A exigência de dar razões na justificação pública coloca frontalmente a pessoa política diante da construção e da concepção de um regime democrático e do sentido político de justiça, que prevê a participação política do cidadão, o diálogo e uma interação pública na construção dos sentidos normativos (BONFIM e PEDRON, 2017, p. 9).

 

A terceira parte, por fim, alude ao discurso dos candidatos a cargos públicos e de seus chefes de campanha, mormente no discurso público, nas plataformas de campanha e declarações políticas (RAWLS, 2004, p. 176). Ainda, é de se ressaltar que, nessa subdivisão, o autor traça um limite entre a) candidatos, b) administradores de campanha e c) cidadãos politicamente engajados em geral, estabelecendo que os dois primeiros devem ser considerados responsáveis pelo que é dito ou feito em nome dos candidatos, enquanto estes últimos não.

No que se refere ao terceiro, quarto e quinto aspectos da ideia de razão pública, Rawls especifica duas características especiais da relação política fundamental de cidadania presente nas sociedades democráticas constitucionais, quais sejam: a relação que os cidadãos possuem com a estrutura básica da sociedade e a relação de cidadãos livres e iguais.
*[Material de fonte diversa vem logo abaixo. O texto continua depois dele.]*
(* ===== verification/PyRandom.v ===== *)
(** * Python's pseudo-random numbers

    [random.Random] as the bootstrap of [evaluation/matched.py] uses it: a generator seeded with an integer, [randrange(n)] and
    [str(random())].  The class [PyRandom] states what the theorems need of it; the instance is CPython's generator (the
    Mersenne Twister), so that examples evaluate to the numbers the program draws. *)
From Stdlib Require Import ZArith Lia Ascii String QArith.
From stdpp Require Import base list strings numbers.
From S2P Require Import Prelude PyDecimal Hashing.
Set Default Goal Selector "!".
Open Scope Z_scope.

(** [random_str] is [Decimal(str(generator.random()))]. *)
Class PyRandom := {
  generator : Type;
  Random : Z → generator;
  randrange : generator → Z → Z * generator;
  random_str : generator → dec * generator;
  randrange_range g n : 0 < n → 0 <= (randrange g n).1 < n;
}.

(** ** The shortest decimal of a double

    [repr] of [m * 2^e] with 53 significant bits: the fewest digits that read back as the same double, and of these the
    nearest one. *)
Section repr.
Context (m e : Z).

(** Everything below is in units of [2^(e - 2) * 10^(-k)], where the neighbours' midpoints are integers. *)
Definition scale_up (k : Z) : Z := if 0 <=? k then 10 ^ k else 1.
Definition scale_down (k : Z) : Z := if 0 <=? k then 1 else 10 ^ (- k).
Definition two_up : Z := if 0 <=? e - 2 then 2 ^ (e - 2) else 1.
Definition two_down : Z := if 0 <=? e - 2 then 1 else 2 ^ (2 - e).

(** Does [c * 10^(-k)] read back as the double?  Midpoints round to the even mantissa; below a power of two the gap is
    half as wide. *)
Definition reads_back (c k : Z) : bool :=
  let v := c * scale_down k * two_down in
  let at_ x := x * two_up * scale_up k in
  let lo := at_ (4 * m - (if m =? 2 ^ 52 then 1 else 2)) in
  let hi := at_ (4 * m + 2) in
  if Z.even m then (lo <=? v) && (v <=? hi) else (lo <? v) && (v <? hi).

(** The multiples of [10^(-k)] around the double, the nearest one first. *)
Definition candidates (k : Z) : list Z :=
  let n := 4 * m * two_up * scale_up k in let d := scale_down k * two_down in
  let c := n / d in if 2 * (n mod d) <=? d then [c; c + 1] else [c + 1; c].

Fixpoint shortest (fuel : nat) (k : Z) : dec :=
  match List.find (λ c, reads_back c k) (candidates k), fuel with
  | Some c, _ => Dec c (- k)
  | None, O => Dec (4 * m * two_up) 0
  | None, S fuel => shortest fuel (k + 1)
  end.

End repr.

(** [Decimal(str(x))] for [x = n / 2^53 < 1]; ["0.0"] for zero. *)
Definition unit_float_str (n : Z) : dec :=
  if n <=? 0 then Dec 0 (-1)
  else
    let shift := 52 - Z.log2 n in let m := n * 2 ^ shift in
    let d := shortest m (- 53 - shift) 40 0 in
    if (dcoef d =? 0) then Dec 0 (-1) else d.

(** ** The Mersenne Twister *)

Definition mask (z : Z) : Z := Z.land z 0xffffffff.

(** The last 624 words, oldest first. *)
Definition twister : Type := list Z.

Definition at_word (s : twister) (i : nat) : Z := nth i s 0.

Definition next_word (s : twister) : Z :=
  let y := Z.lor (Z.land (at_word s 0) 0x80000000) (Z.land (at_word s 1) 0x7fffffff) in
  Z.lxor (Z.lxor (at_word s 397) (Z.shiftr y 1)) (if Z.odd y then 0x9908b0df else 0).

Definition temper (y : Z) : Z :=
  let y := Z.lxor y (Z.shiftr y 11) in
  let y := Z.lxor y (Z.land (Z.shiftl y 7) 0x9d2c5680) in
  let y := Z.lxor y (Z.land (Z.shiftl y 15) 0xefc60000) in
  Z.lxor y (Z.shiftr y 18).

(** [genrand_uint32] *)
Definition genrand (s : twister) : Z * twister := let w := next_word s in (temper w, tail s ++ [w]).

Fixpoint init_words (n : nat) (i prev : Z) : list Z :=
  match n with O => [] | S n => prev :: init_words n (i + 1) (mask (1812433253 * Z.lxor prev (Z.shiftr prev 30) + (i + 1))) end.

(** [init_genrand] *)
Definition init_genrand (seed : Z) : list Z := init_words 624 0 (mask seed).

(** One step of a pass of [init_by_array]: word [i] is mixed with the one before it; after the last one the first word is
    overwritten. *)
Definition mix_step (f : Z → Z → Z) (i : nat) (s : twister) : nat * twister :=
  let s := <[i := f (at_word s (i - 1)) (at_word s i)]> s in
  if (624 <=? S i)%nat then (1%nat, <[0%nat := at_word s 623]> s) else (S i, s).

Definition spread (prev : Z) : Z := Z.lxor prev (Z.shiftr prev 30).

Fixpoint mix_key (steps : nat) (key : list Z) (i j : nat) (s : twister) : nat * twister :=
  match steps with
  | O => (i, s)
  | S steps =>
      let '(i, s) := mix_step (λ prev w, mask (Z.lxor w (spread prev * 1664525) + nth j key 0 + Z.of_nat j)) i s in
      mix_key steps key i (if (length key <=? S j)%nat then O else S j) s
  end.

Fixpoint mix_index (steps : nat) (i : nat) (s : twister) : twister :=
  match steps with
  | O => s
  | S steps => let '(i', s) := mix_step (λ prev w, mask (Z.lxor w (spread prev * 1566083941) - Z.of_nat i)) i s in mix_index steps i' s
  end.

Definition init_by_array (key : list Z) : twister :=
  let '(i, s) := mix_key (Nat.max 624 (length key)) key 1 0 (init_genrand 19650218) in
  <[0%nat := 0x80000000]> (mix_index 623 i s).

(** The words of [abs(seed)], low ones first; one word for zero. *)
Fixpoint seed_words (fuel : nat) (z : Z) : list Z :=
  match fuel with O => [] | S fuel => if z <=? 0 then [] else mask z :: seed_words fuel (Z.shiftr z 32) end.
Definition seeded (seed : Z) : twister :=
  let z := Z.abs seed in init_by_array (match seed_words (Z.to_nat (Z.log2 z / 32 + 1)) z with [] => [0] | key => key end).

(** [getrandbits(k)]: whole words, low ones first, and of the last word its highest bits. *)
Fixpoint getrandbits (words : nat) (k : Z) (s : twister) : Z * twister :=
  match words with
  | O => (0, s)
  | S words =>
      let '(r, s) := genrand s in
      if k <=? 32 then (Z.shiftr r (32 - k), s)
      else let '(high, s) := getrandbits words (k - 32) s in (Z.lor r (Z.shiftl high 32), s)
  end.

(** [_randbelow]: draws until one is below [n].  Each is with a chance of at least one half, and the loop is given [2^64]
    attempts; no run of the program makes that many. *)
Definition randbelow (s : twister) (n : Z) : Z * twister :=
  let k := Z.log2 n + 1 in
  let words := Z.to_nat ((k - 1) / 32 + 1) in
  match iter_until (2 ^ 64) (λ s, let '(r, s) := getrandbits words k s in if (0 <=? r) && (r <? n) then inr (r, s) else inl s) s with
  | inr result => result
  | inl s => (0, s)
  end.

(** [random()] is [(a * 2^26 + b) / 2^53] for 27 bits of one word and 26 of the next. *)
Definition random (s : twister) : Z * twister :=
  let '(a, s) := genrand s in let '(b, s) := genrand s in
  (Z.shiftr a 5 * 67108864 + Z.shiftr b 6, s).

Lemma iter_until_invariant {A B} (P : B → Prop) (f : A → A + B) p a b :
  (∀ a b, f a = inr b → P b) → iter_until p f a = inr b → P b.
Proof.
  intros Hf. revert a b. induction p as [p IH|p IH|]; intros a b; cbn.
  - destruct (f a) as [a1|b1] eqn:Hb; [|intros [= <-]; by eapply Hf]. destruct (iter_until p f a1) as [a2|b2] eqn:E.
    + apply IH.
    + intros [= <-]. by eapply IH.
  - destruct (iter_until p f a) as [a2|b2] eqn:E; [apply IH|]. intros [= <-]. by eapply IH.
  - apply Hf.
Qed.

Lemma randbelow_range s n : 0 < n → 0 <= (randbelow s n).1 < n.
Proof.
  intros Hn. unfold randbelow. case_match eqn:E; [done|]. subst.
  apply (iter_until_invariant (λ b, 0 <= b.1 < n)) in E; [done|]. intros a [r g].
  destruct (getrandbits _ _ a) as [r' s']. destruct ((0 <=? r') && (r' <? n)) eqn:Hr; [intros [= <- <-]|done].
  apply andb_prop in Hr as [?%Z.leb_le ?%Z.ltb_lt]. done.
Qed.

#[export] Instance mersenne_twister : PyRandom := {|
  generator := twister; Random := seeded; randrange := randbelow;
  random_str g := let '(x, g) := random g in (unit_float_str x, g);
  randrange_range := randbelow_range |}.

(** The first draws of [random.Random(7077)]. *)
Lemma draws_of_7077 :
  let g := Random 7077 in
  let '(a, g) := randrange g 126 in let '(x, g) := random_str g in let '(y, g) := random_str g in let '(b, g) := randrange g 7 in
  (a, x, y, b) = (13, Dec 9180245979828161 (-16), Dec 7438528128835127 (-16), 6).
Proof. vm_compute. reflexivity. Qed.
Na visão do autor, tais características seriam responsáveis por dar início ao questionamento a respeito de como cidadãos assim relacionados poderiam honrar a estrutura da democracia constitucional em que vivem, aquiescendo aos estatutos e leis nela promulgados, quando questões políticas fundamentais estão em pauta?
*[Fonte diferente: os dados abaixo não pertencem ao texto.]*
(* ===== verification/ExecutionCommit.v ===== *)
(** * The commit of an execution cycle

    The transaction that [_commit] runs is a sequence of the repositories' commands, the fenced completion of the cycle last; it refuses
    preparations whose orders, arms or lease have moved on, and it takes effect once. *)
From Stdlib Require Import ZArith Lia Ascii String.
From stdpp Require Import base list strings numbers sets.
From S2P Require Import Prelude PyDecimal Hashing Domain Text OrderState Settlement ArmState Payload Execution Reconciliation Planning Schedule Cycles CycleStore.
From S2P Require Import CycleLifecycle Q1Records Q1Store TradingRuns TradingOrders RuntimeConfig MarketData ExecutionCycle ExecutionExample ExecutionSafety.
Set Default Goal Selector "!".
Open Scope Z_scope.

(** ** The commands *)

Section commands.
Context `{Digest}.
Variables (bundle : Q1ConfigBundle) (database : clock) (cycle : PaperCycleRow) (now : datetime).

Definition mutation_commands (m : PreparedMutation) : list q1_command :=
  match pm_fill m, pm_settlement_event m, pm_state_after m with
  | Some fill, Some event, Some after =>
      [QFill fill; QCash event (database (cs_cash_settlement_event_id event));
       QArmState (pc_run_id cycle) after (pc_cycle_id cycle) now (pm_state_before_sequence m)]
  | _, _, _ => []
  end ++ [QOrderEvent (pm_event m) (database (oe_event_id (pm_event m)))].

Definition execution_commands (owner : string) (calendar : VersionedMarketSession) (p : Preparation) (output : pyval) : list q1_command :=
  concat (map mutation_commands (pr_mutations p)) ++
  [QCycle (KFenced (pc_cycle_id cycle) owner (pc_attempt_count cycle) now (database (pc_cycle_id cycle)) now (input_of bundle cycle calendar p) output now)].

(** The cycle tables stay during the mutations. *)
Lemma mutations_keep_cycles s l s' : run_all s (concat (map mutation_commands l)) = Ok s' → cycle_tables s' = cycle_tables s.
Proof.
  intros Hr. apply run_all_commits in Hr as <-. rewrite cycle_tables_run.
  assert (omap cycle_command (concat (map mutation_commands l)) = []) as ->; [|done].
  induction l as [|m l IH]; [done|]. cbn. rewrite omap_app, IH, app_nil_r. unfold mutation_commands.
  by destruct (pm_fill m), (pm_settlement_event m), (pm_state_after m).
Qed.

(** ** The steps *)

Lemma commit_fill_runs m fill co co' :
  pm_fill m = Some fill → commit_fill database cycle now m fill co = Ok co' →
  ∃ event before after, pm_settlement_event m = Some event ∧ pm_state_after m = Some after ∧
    latest_arm_state (co_store co) (pc_run_id cycle) (mutation_arm m) = Ok (Some before) ∧ pm_state_before_sequence m = Some (as_sequence before) ∧
    run_all (co_store co) [QFill fill; QCash event (database (cs_cash_settlement_event_id event));
                           QArmState (pc_run_id cycle) after (pc_cycle_id cycle) now (pm_state_before_sequence m)] = Ok (co_store co') ∧
    co_fill_ids co' = co_fill_ids co ++ [qf_fill_id fill] ∧ co_event_ids co' = co_event_ids co.
Proof.
  intros Hfill. unfold commit_fill. fold (mutation_arm m). intros Hc. apply bind_Ok_inv in Hc as (state & Hs & Hc).
  destruct state as [state|]; [|done]. destruct (pm_state_before_sequence m) as [before|]; [|done]. destruct (pm_state_after m) as [after|]; [|done].
  apply bind_Ok_inv in Hc as ([] & Hseq%raise_if_Ok_inv%negb_false_iff%Z.eqb_eq & Hc). apply bind_Ok_inv in Hc as ([s1 r1] & H1 & Hc).
  destruct (pm_settlement_event m) as [event|]; [|done]. apply bind_Ok_inv in Hc as ([s2 r2] & H2 & Hc). apply bind_Ok_inv in Hc as ([s3 r3] & H3 & [= <-]).
  exists event, state, after. split_and!; try done; [by rewrite Hseq|]. unfold run_all. cbn [foldM run_q1]. rewrite H1. cbn. rewrite H2. cbn.
  rewrite <- Hseq, H3. done.
Qed.

(** What a mutation needs of the tables: its order is pending with the event it was prepared on. *)
Definition still_current (latest : pydict OrderAggregate) (m : PreparedMutation) : Prop :=
  ∃ a, dget (mutation_id m) latest = Some a ∧ ag_latest_event_id a = ag_latest_event_id (pm_aggregate m).

(** The fills come with their settlement event and their state. *)
Definition complete_fill (m : PreparedMutation) : Prop :=
  match pm_fill m with Some _ => is_Some (pm_settlement_event m) ∧ is_Some (pm_state_after m) ∧ is_Some (pm_state_before_sequence m) | None => True end.

Lemma commit_mutation_runs latest co m co' :
  commit_mutation database cycle now latest co m = Ok co' →
  still_current latest m ∧ complete_fill m ∧ run_all (co_store co) (mutation_commands m) = Ok (co_store co') ∧
  co_event_ids co' = co_event_ids co ++ [oe_event_id (pm_event m)] ∧
  co_fill_ids co' = co_fill_ids co ++ match pm_fill m with Some f => [qf_fill_id f] | None => [] end.
Proof.
  unfold commit_mutation. fold (mutation_id m). intros Hc. apply bind_Ok_inv in Hc as ([] & Hcur%raise_if_Ok_inv & Hc).
  apply bind_Ok_inv in Hc as (co1 & H1 & Hc). apply bind_Ok_inv in Hc as ([s2 r2] & H2 & [= <-]). cbn [co_store co_event_ids co_fill_ids].
  split. { unfold still_current. destruct (dget (mutation_id m) latest) as [a|]; [|done]. exists a. split; [done|]. by apply negb_false_iff, String.eqb_eq in Hcur. }
  assert (run_all (co_store co1) [QOrderEvent (pm_event m) (database (oe_event_id (pm_event m)))] = Ok s2) as Hev by (unfold run_all; cbn; by rewrite H2).
  unfold complete_fill, mutation_commands. destruct (pm_fill m) as [fill|] eqn:Ef.
  - destruct (commit_fill_runs _ _ _ _ Ef H1) as (event & before & after & -> & -> & _ & -> & Hr & E1 & E2). split_and!; try done; [|by rewrite E2].
    by eapply run_all_app.
  - injection H1 as <-. rewrite app_nil_r. split_and!; done.
Qed.

Lemma commit_mutations_run latest s l co :
  foldM (commit_mutation database cycle now latest) {| co_store := s; co_fill_ids := []; co_event_ids := []; co_state_sequences := [] |} l = Ok co →
  Forall (still_current latest) l ∧ Forall complete_fill l ∧ run_all s (concat (map mutation_commands l)) = Ok (co_store co) ∧
  co_event_ids co = map (λ m, oe_event_id (pm_event m)) l ∧ co_fill_ids co = omap (λ m, qf_fill_id <$> pm_fill m) l.
Proof.
  apply (foldM_prefix_invariant (λ l co, Forall (still_current latest) l ∧ Forall complete_fill l ∧
    run_all s (concat (map mutation_commands l)) = Ok (co_store co) ∧
    co_event_ids co = map (λ m, oe_event_id (pm_event m)) l ∧ co_fill_ids co = omap (λ m, qf_fill_id <$> pm_fill m) l)); [done|].
  intros pre m co1 co2 _ (H1 & H2 & H3 & H4 & H5) Hm. destruct (commit_mutation_runs _ _ _ _ Hm) as (C1 & C2 & C3 & C4 & C5). split_and!.
  - apply Forall_app. split; [done|by apply Forall_singleton].
  - apply Forall_app. split; [done|by apply Forall_singleton].
  - rewrite map_app, concat_app. cbn. rewrite app_nil_r. by eapply run_all_app.
  - by rewrite C4, H4, map_app.
  - rewrite C5, H5, omap_app. cbn. by destruct (pm_fill m).
Qed.
End commands.

Lemma commit_spec `{Digest} bundle s database cycle calendar now p s' output :
  _commit bundle s database cycle calendar now p = Ok (s', output) →
  ∃ owner book pending co locked, pc_lease_owner cycle = Some owner ∧
    require_cycle_fence (cycle_tables s) (pc_cycle_id cycle) owner (pc_attempt_count cycle) now (database (pc_cycle_id cycle)) = Ok locked ∧
    load_q1_order_book s (pc_run_id cycle) None = Ok book ∧ pending_orders (ob_descriptors book) (ob_events book) (Some now) = Ok pending ∧
    Forall (still_current (dict_of_pairs (map (λ a, (od_order_intent_id (ag_order a), a)) pending))) (pr_mutations p) ∧
    Forall complete_fill (pr_mutations p) ∧
    run_all s (concat (map (mutation_commands database cycle now) (pr_mutations p))) = Ok (co_store co) ∧
    co_event_ids co = map (λ m, oe_event_id (pm_event m)) (pr_mutations p) ∧ co_fill_ids co = omap (λ m, qf_fill_id <$> pm_fill m) (pr_mutations p) ∧
    output = output_of p co ∧
    ∃ t, complete_fenced_cycle (cycle_tables (co_store co)) locked now (input_of bundle cycle calendar p) output now = Ok t ∧
      s' = with_cycle_tables (co_store co) t.
Proof.
  unfold _commit, _lease_owner. intros Hc. destruct (pc_lease_owner cycle) as [owner|]; [|done]. apply bind_Ok_inv in Hc as (o & [= <-] & Hc).
  apply bind_Ok_inv in Hc as (locked & Hl & Hc). apply bind_Ok_inv in Hc as (book & Hb & Hc). apply bind_Ok_inv in Hc as (pending & Hp & Hc).
  apply bind_Ok_inv in Hc as (co & Hco & Hc). apply bind_Ok_inv in Hc as (t & Ht & [= <- <-]).
  apply commit_mutations_run in Hco as (H1 & H2 & H3 & H4 & H5). exists owner, book, pending, co, locked. split_and!; try done. by exists t.
Qed.

(** C4: the commit of an execution cycle is one transaction of the repositories: while the lease is held and every order is pending with the very
    event that the preparation saw, it appends, for each mutation in order, the fill, its settlement event, the arm state and the order event, and
    completes the cycle last, every command succeeding; it reports exactly the identifiers of these fills and events.  The tables it leaves are
    those of a run of the commands, so what holds of every run of the repositories holds after it. *)
Theorem execution_commit_is_one_transaction `{Digest} bundle s database cycle calendar now p s' output :
  _commit bundle s database cycle calendar now p = Ok (s', output) →
  ∃ owner book pending sequences, pc_lease_owner cycle = Some owner ∧
    is_ok (require_cycle_fence (cycle_tables s) (pc_cycle_id cycle) owner (pc_attempt_count cycle) now (database (pc_cycle_id cycle))) = true ∧
    load_q1_order_book s (pc_run_id cycle) None = Ok book ∧ pending_orders (ob_descriptors book) (ob_events book) (Some now) = Ok pending ∧
    Forall (λ m, ∃ a, a ∈ pending ∧ agg_id a = mutation_id m ∧ ag_latest_event_id a = ag_latest_event_id (pm_aggregate m)) (pr_mutations p) ∧
    Forall complete_fill (pr_mutations p) ∧
    run_all s (execution_commands bundle database cycle now owner calendar p output) = Ok s' ∧
    run_q1_commands s (execution_commands bundle database cycle now owner calendar p output) = s' ∧
    output = output_of p {| co_store := s'; co_fill_ids := omap (λ m, qf_fill_id <$> pm_fill m) (pr_mutations p);
                            co_event_ids := map (λ m, oe_event_id (pm_event m)) (pr_mutations p); co_state_sequences := sequences |}.
Proof.
  intros (owner & book & pending & co & locked & H1 & Hl & H3 & H4 & H5 & H6 & Hr & H8 & H9 & Eo & t & Ht & ->)%commit_spec.
  exists owner, book, pending, (co_state_sequences co).
  assert (run_all s (execution_commands bundle database cycle now owner calendar p output) = Ok (with_cycle_tables (co_store co) t)) as Hall.
  { eapply run_all_app; [exact Hr|]. unfold run_all. cbn [foldM run_q1 run_command]. rewrite (mutations_keep_cycles _ _ _ _ _ _ Hr), Hl in *. cbn [mbind res_bind].
    by rewrite Ht. }
  split; [done|]. split; [by rewrite Hl|]. split; [done|]. split; [done|]. split.
  { eapply Forall_impl; [exact H5|]. intros m (a & Ha & E). exists a. apply dict_of_pairs_elem, list_elem_of_fmap in Ha as (a' & [= Ei ->] & Ha). done. }
  split; [done|]. split; [exact Hall|]. split; [by apply run_all_commits|]. rewrite Eo. unfold output_of. cbn. by rewrite H8, H9.
Qed.

(** C7: a cycle is executed at most once: after a commit, no commit for that cycle succeeds any more, whoever prepared it, under whichever attempt,
    and whatever other transactions came in between. *)
Theorem execution_takes_effect_once `{Digest} rs cs0 bundle database cycle calendar now p s' output cs bundle' database' cycle' calendar' now' p' :
  _commit bundle (run_q1_commands (empty_q1 rs) cs0) database cycle calendar now p = Ok (s', output) → pc_cycle_id cycle' = pc_cycle_id cycle →
  is_ok (_commit bundle' (run_q1_commands s' cs) database' cycle' calendar' now' p') = false.
Proof.
  intros (owner & _ & _ & co & locked & _ & Hl & _ & _ & _ & _ & Hr & _ & _ & _ & t & Ht & ->)%commit_spec Hid. rewrite (mutations_keep_cycles _ _ _ _ _ _ Hr) in Ht.
  unfold _commit. destruct (_lease_owner cycle') as [owner'|]; [|done]. cbn [mbind res_bind]. rewrite Hid.
  pose proof (completed_cycle_refuses _ _ _ _ _ _ _ _ _ _ _ _ _ (with_cycle_tables (co_store co) t) cs owner' (pc_attempt_count cycle') now'
    (database' (pc_cycle_id cycle)) Hl Ht eq_refl) as Hf. rewrite cycle_tables_run in *.
  match goal with |- is_ok (?f ≫= _) = _ => change (is_ok f = false) in Hf; by destruct f end.
Qed.

(** ** The concrete cycle *)

#[local] Existing Instance rolling_digest.
#[local] Existing Instance ex_new_york.

Definition ex_committed : q1_store * pyval :=
  Eval vm_compute in match _commit core_bundle ex_store (λ _, None) ex_cycle ex_session ex_now ex_preparation with Ok r => r | Raise _ => (ex_store, PNone) end.
Lemma ex_commit : _commit core_bundle ex_store (λ _, None) ex_cycle ex_session ex_now ex_preparation = Ok (ex_committed.1, ex_committed.2).
Proof. vm_compute. reflexivity. Qed.

Lemma execution_commit_is_one_transaction_witness :
  map qf_fill_id (fills (orders ex_committed.1)) = [qf_fill_id ex_fill] ∧
  ∃ cs, run_q1_commands ex_store cs = ex_committed.1 ∧ length cs = 5%nat.
Proof.
  split; [vm_compute; reflexivity|].
  destruct (execution_commit_is_one_transaction _ _ _ _ _ _ _ _ _ ex_commit) as (owner & _ & _ & _ & _ & _ & _ & _ & _ & _ & _ & Hr & _).
  eexists. split; [exact Hr|]. reflexivity.
Defined.

Lemma execution_takes_effect_once_witness :
  is_ok (_commit core_bundle ex_committed.1 (λ _, None) ex_cycle ex_session ex_now ex_preparation) = false.
Proof.
  apply (execution_takes_effect_once ["run"%string] ex_commands core_bundle (λ _, None) ex_cycle ex_session ex_now ex_preparation ex_committed.1 ex_committed.2 []);
    [exact ex_commit|reflexivity].
Defined.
É de se ressaltar que o pluralismo razoável de doutrinas abrangentes acaba por fomentar ainda mais essa discussão, uma vez que, como já explicitado, as diferenças entre os cidadãos podem fazer com que suas visões sejam conflitantes e, por conseguinte, impedir que se reconciliem e cheguem a um consenso. No intuito de responder à questão, Rawls entende que os cidadãos, compartilhando igualmente o poder político último que lhes é conferido, devam delimitar mediante quais princípios ou, mais precisamente, por quais ideias deverão exercer tal poder a fim de que as decisões políticas estejam justificadas de forma minimamente razoável para todos (RAWLS, 2004, p. 179).

Nesse sentido, as razões serão consideradas razoáveis quando ofertadas pelos cidadãos que, inseridos em um sistema de cooperação social durante algumas gerações, e enxergando a todos como livres e seus iguais, ofertam uns aos outros termos de cooperação justos, de acordo com aquilo que entendem a concepção mais razoável de justiça. Ademais, isso também é verificado se, à custa de seus interesses particulares, os cidadãos acordam agir na medida dos termos escolhidos.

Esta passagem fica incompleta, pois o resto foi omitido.